┌─ Records for this exercise

(** X8. The boundary lists do not depend on the order in which the set of
    uses of an output is iterated, which is the order of the addresses of
    the [Input] objects: two graphs that differ in that order only give
    the same lists. *)
Theorem boundary_lists_ignore_use_order (G G' : Graph) (s : State) :
  same_up_to_use_order G G' →
  build_tensors_list G s = build_tensors_list G' s.
Proof.
  intros (Hsize & Huses & Htensor & Hargs). unfold build_tensors_list.
  generalize (m_sub_graph s) at 1 3 as sub. intros sub.
  generalize (m_sub_graph s) as nodes. intros nodes. revert s.
  induction nodes as [|n r IH]; intros s; [done|].
  simpl. rewrite <- IH. f_equal. unfold scan_node. f_equal.
  - unfold scan_arguments. rewrite <- Hargs.
    generalize (m_ip_tensors s) as ip. generalize (get_arguments G n) as args.
    induction args as [|a args IHa]; intros ip; [done|].
    simpl. rewrite <- IHa. f_equal. unfold scan_argument.
    destruct (out_of_subgraph sub a); [|done]. rewrite <- Hsize.
    generalize (seq 0 (get_output_size G a)) as slots. revert ip.
    intros ip slots. revert ip. induction slots as [|i slots IHs]; intros ip; [done|].
    simpl. by rewrite <- IHs, Htensor.
  - unfold scan_outputs. rewrite <- Hsize.
    generalize (m_op_tensors s) as op. generalize (seq 0 (get_output_size G n)) as slots.
    induction slots as [|i slots IHs]; intros op; [done|].
    simpl. rewrite <- IHs. f_equal. rewrite !scan_output_any, Htensor.
    assert (bool_decide (Exists (λ ip, get_node ip ∉ sub) (get_output_inputs G n i)) =
            bool_decide (Exists (λ ip, get_node ip ∉ sub) (get_output_inputs G' n i)))
      as -> by (apply bool_decide_ext; by rewrite (Huses n i)).
    done.
Qed.
(** * deteccion_caras_haar.py : largest-face selection and relative position

    A shallow embedding of the script [deteccion_caras_haar.py].  The script
    opens a camera, and for every frame it runs a Haar-cascade detector,
    picks the largest rectangle, derives a position triple from it, draws an
    overlay and shows the frame, until a read fails or the window is closed.

    The collaborators the script only calls (camera, detector, window
    backend) are kept as an environment of answers; everything the script
    itself computes is a Rocq function written after the source lines.

    Numbers.  The frame shape [(h, w)] holds Python integers, modelled as
    [Z]; [//] is floor division, which is [Z.div].  The rectangles come from
    [detectMultiScale] as rows of an [int32] array, so [x], [y], [fw], [fh]
    are NumPy [int32] scalars: sums, differences, products and floor
    divisions that involve them are [int32] again and wrap around at
    [2^31] (the typing of NumPy 2; older versions widen a mixed operation
    with a Python integer to [int64], which gives the same value whenever
    the [int32] result does not wrap).  The true division [/] of such a scalar yields a [float64]: the
    float nearest to the exact quotient, modelled by that quotient as a
    reduced rational, and for a zero divisor [inf], [-inf] or [nan] (with a
    warning, not an exception). *)

From Stdlib Require Import ZArith QArith Qreduction List Bool Lia String.
From Stdlib Require Import Permutation.
Import ListNotations.

Local Open Scope Z_scope.

(** ** Exceptions and the error monad *)

Inductive Exception : Type :=
| ValueError
| Cv2Error
| RuntimeError (msg : string).

Inductive result (A : Type) : Type :=
| Ok (a : A)
| Raise (e : Exception).

Arguments Ok {A} a.
Arguments Raise {A} e.

Definition bind {A B : Type} (m : result A) (k : A -> result B) : result B :=
  match m with
  | Ok a => k a
  | Raise e => Raise e
  end.

Notation "x <- m ;; k" := (bind m (fun x => k))
  (at level 61, m at next level, right associativity).

(** ** NumPy and Python numbers *)

(** The value of an [int32] computation whose exact result is [z]. *)
Definition wrap32 (z : Z) : Z := (z + 2 ^ 31) mod 2 ^ 32 - 2 ^ 31.

Definition int32_add (a b : Z) : Z := wrap32 (a + b).
Definition int32_sub (a b : Z) : Z := wrap32 (a - b).
Definition int32_mul (a b : Z) : Z := wrap32 (a * b).
Definition int32_floordiv (a b : Z) : Z := wrap32 (a / b).

(** The exact value lies in the range of [int32]. *)
Definition in_int32 (z : Z) : Prop := - 2 ^ 31 <= z < 2 ^ 31.

(** A [float64]: a number, or one of the three special values. *)
Inductive Float64 : Type :=
| Finite (q : Q)
| PosInf
| NegInf
| NaN.

(** [a / b] for an [int32] scalar [a] and an integer [b]. *)
Definition true_divide (a b : Z) : Float64 :=
  if b =? 0 then
    if 0 <? a then PosInf else if a <? 0 then NegInf else NaN
  else Finite (Qred (inject_Z a / inject_Z b)).
Definition m_ret {A} (a : A) : Mongo A := fun d => (Ret a, d).
Definition m_bind {A B} (m : Mongo A) (k : A -> Mongo B) : Mongo B :=
  fun d => match m d with (Ret a, d') => k a d' | (Raise e, d') => (Raise e, d') end.
Definition m_lift {A} (r : py_result A) : Mongo A := fun d => (r, d).

#[global] Instance Mongo_ret : MRet Mongo := fun _ a => m_ret a.
#[global] Instance Mongo_bind : MBind Mongo := fun _ _ k m => m_bind m k.

(** A MongoDB call: raises with [fault], or performs [write]. *)
Definition mongo_call (fault : option string) (write : db -> db) : Mongo unit :=
  fun d => match fault with Some e => (Raise e, d) | None => (Ret tt, write d) end.

(** [open_events_collection.insert_one(ev)] *)
Definition insert_open_event (f : faults) (ev : open_event) : Mongo unit :=
  mongo_call (f_insert f) (fun d =>
    {| tracked_emails := tracked_emails d; open_events := open_events d ++ [ev];
       clicks := clicks d |}).

(** [clicks_collection.insert_one(ev)] *)
Definition insert_click_event (f : faults) (ev : click_event) : Mongo unit :=
  mongo_call (f_insert f) (fun d =>
    {| tracked_emails := tracked_emails d; open_events := open_events d;
       clicks := clicks d ++ [ev] |}).

Definition z_inc (o : option Z) : option Z := Some (default 0 o + 1).

(** [update_one({'_id': id}, {'$inc': {'open_count': 1}, '$set':
    {'last_opened_at': now}, '$setOnInsert': {'_id': id, 'first_opened_at':
    now, 'created_at': now}}, upsert=True)] *)
Definition upsert_open (s : option summary) (now_iso : string) : summary :=
  match s with
  | Some s =>
      {| open_count := z_inc (open_count s); click_count := click_count s;
         last_opened_at := Some now_iso; first_opened_at := first_opened_at s;
         created_at := created_at s |}
  | None =>
      {| open_count := Some 1; click_count := None; last_opened_at := Some now_iso;
         first_opened_at := Some now_iso; created_at := Some now_iso |}
  end.

Definition update_open_summary (f : faults) (tracking_id now_iso : string) : Mongo unit :=
  mongo_call (f_update f) (fun d =>
    {| tracked_emails := <[tracking_id := upsert_open (tracked_emails d !! tracking_id) now_iso]>
                           (tracked_emails d);
       open_events := open_events d; clicks := clicks d |}).

(** [update_one({'_id': id}, {'$inc': {'click_count': 1}})], without
    [upsert]: a missing document is left missing. *)
Definition inc_click (s : summary) : summary :=
  {| open_count := open_count s; click_count := z_inc (click_count s);
     last_opened_at := last_opened_at s; first_opened_at := first_opened_at s;
     created_at := created_at s |}.

Definition update_click_summary (f : faults) (tracking_id : string) : Mongo unit :=
  mongo_call (f_update f) (fun d =>
    {| tracked_emails :=
         match tracked_emails d !! tracking_id with
         | Some s => <[tracking_id := inc_click s]> (tracked_emails d)
         | None => tracked_emails d
         end;
       open_events := open_events d; clicks := clicks d |}).

(* ------------------------------------------------------------------ *)
(** ** Requests, responses and the uuid4 source *)

Record headers : Type := {
  hdr_user_agent : option string;
  hdr_x_forwarded_for : option string;
  remote_addr : string
}.

(** [request.headers.get('X-Forwarded-For', request.remote_addr).split(',')[0].strip()] *)
Definition client_ip (h : headers) : string :=
  Py.strip (Py.split_comma_head (default (remote_addr h) (hdr_x_forwarded_for h))).

(** [request.headers.get('User-Agent', '')] *)
Definition client_user_agent (h : headers) : string := default "" (hdr_user_agent h).

(** Where a redirect points: [url_for(endpoint, **args, _external=True)],
    or a literal URL. *)
Inductive location : Type :=
| LocEndpoint (endpoint : string) (args : list (string * string))
| LocUrl (url : string).

Inductive response : Type :=
| RFile (payload : list Z) (mimetype : string)   (* send_file *)
| RRedirect (loc : location) (code : Z)         (* redirect(..., code=...) *)
| RText (body : string) (code : Z)              (* return "...", code *)
| RJson (body : json) (code : Z)                (* jsonify(...), code *)
| RInternalServerError (exn : string).          (* uncaught exception: Flask's 500 *)

Definition pixel_response : response := RFile TRANSPARENT_PNG "image/png".

(** [uuid.uuid4()] reads the random source; it is modelled as a tape of
    values and the position of the next draw. *)
Record uuid_gen : Type := {
  uuid_tape : nat -> string;
  uuid_pos : nat
}.

Definition uuid4 (g : uuid_gen) : string * uuid_gen :=
  (uuid_tape g (uuid_pos g), {| uuid_tape := uuid_tape g; uuid_pos := S (uuid_pos g) |}).

(** Python's call of a view function with keyword arguments only: every
    keyword must name a parameter, every parameter must be given;
    otherwise [TypeError]. The result is the function's locals. *)
Definition call_view (params : list string) (kwargs : list (string * string))
  : py_result (list (string * string)) :=
  if forallb (fun kv => existsb (String.eqb kv.1) params) kwargs
     && forallb (fun p => existsb (fun kv => String.eqb kv.1 p) kwargs) params
  then Ret kwargs else Raise "TypeError".

Fixpoint local_lookup (locals : list (string * string)) (x : string) : option string :=
  match locals with
  | [] => None
  | (k, v) :: rest => if String.eqb k x then Some v else local_lookup rest x
  end.

(* ------------------------------------------------------------------ *)
(** ** [track_initial_request] ([GET /track]) *)

Definition track_initial_request (g : uuid_gen) (id_arg : option string)
  : response * uuid_gen :=
  if negb (Py.truthy id_arg) then (pixel_response, g)
  else
    let tracking_id := default "" id_arg in
    let '(request_id, g') := uuid4 g in
    (RRedirect (LocEndpoint "track_final_confirmation"
                  [("tracking_id", tracking_id); ("request_id", request_id)]) 307, g').

(* ------------------------------------------------------------------ *)
(** ** [track_final_confirmation] ([GET /track-final/<tracking_id>/<request_id>]) *)

Definition TRACK_FINAL_PARAMS : list string := ["tracking_id"; "request_id"].

(** The body of the [try] block. *)
Definition track_final_try (tracking_id ip_address user_agent now_iso : string)
  (ext : ext_outcome) (f : faults) : Mongo unit :=
  let is_google_proxy := Py.contains "GoogleImageProxy" user_agent in
  let event_record :=
    {| oe_uid := tracking_id; oe_ip := ip_address; oe_user_agent := user_agent;
       oe_opened_at := now_iso; oe_is_real_open := is_google_proxy; oe_geo_info := None |} in
  if is_google_proxy then
    ip_info ← m_lift (snd (get_ip_info ip_address ext));
    _ ← update_open_summary f tracking_id now_iso;
    insert_open_event f
      {| oe_uid := tracking_id; oe_ip := ip_address; oe_user_agent := user_agent;
         oe_opened_at := now_iso; oe_is_real_open := true; oe_geo_info := Some ip_info |}
  else
    insert_open_event f event_record.

Definition track_final_confirmation (d : db) (tracking_id request_id : string)
  (h : headers) (now_iso : string) (ext : ext_outcome) (f : faults) : response * db :=
  let user_agent := client_user_agent h in
  let ip_address := client_ip h in
  (* except Exception: the error is printed and dropped *)
  let '(_, d') := track_final_try tracking_id ip_address user_agent now_iso ext f d in
  (pixel_response, d').

(* ------------------------------------------------------------------ *)
(** ** [track_click] ([GET /click]) *)

Definition track_click (d : db) (uid url : option string) (h : headers)
  (now_iso : string) (ext : ext_outcome) (f : faults) : response * db :=
  if negb (Py.truthy uid) || negb (Py.truthy url) then
    (RText "Error: Missing tracking ID or destination URL." 400, d)
  else
    let tracking_id := default "" uid in
    let destination_url := default "" url in
    if negb (Py.startswith destination_url "http://")
       && negb (Py.startswith destination_url "https://") then
      (RText "Error: Invalid destination URL format." 400, d)
    else
      let ip_address := client_ip h in
      let user_agent := client_user_agent h in
      (* get_ip_info runs outside the try block *)
      match snd (get_ip_info ip_address ext) with
      | Raise e => (RInternalServerError e, d)
      | Ret geo_info =>
          let click_record :=
            {| ce_uid := tracking_id; ce_destination_url := destination_url;
               ce_ip := ip_address; ce_user_agent := user_agent;
               ce_clicked_at := now_iso; ce_geo_info := geo_info |} in
          let '(_, d') :=
            (_ ← insert_click_event f click_record; update_click_summary f tracking_id) d in
          (RRedirect (LocUrl destination_url) 307, d')
      end.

└─

§ Activity:
In the listing above, locate the line containing "are NumPy [int32]" and the line containing "float nearest to", then transcribe both and every line between them verbatim.

§ Solution to this problem:
    are NumPy [int32] scalars: sums, differences, products and floor
    divisions that involve them are [int32] again and wrap around at
    [2^31] (the typing of NumPy 2; older versions widen a mixed operation
    with a Python integer to [int64], which gives the same value whenever
    the [int32] result does not wrap).  The true division [/] of such a scalar yields a [float64]: the
    float nearest to the exact quotient, modelled by that quotient as a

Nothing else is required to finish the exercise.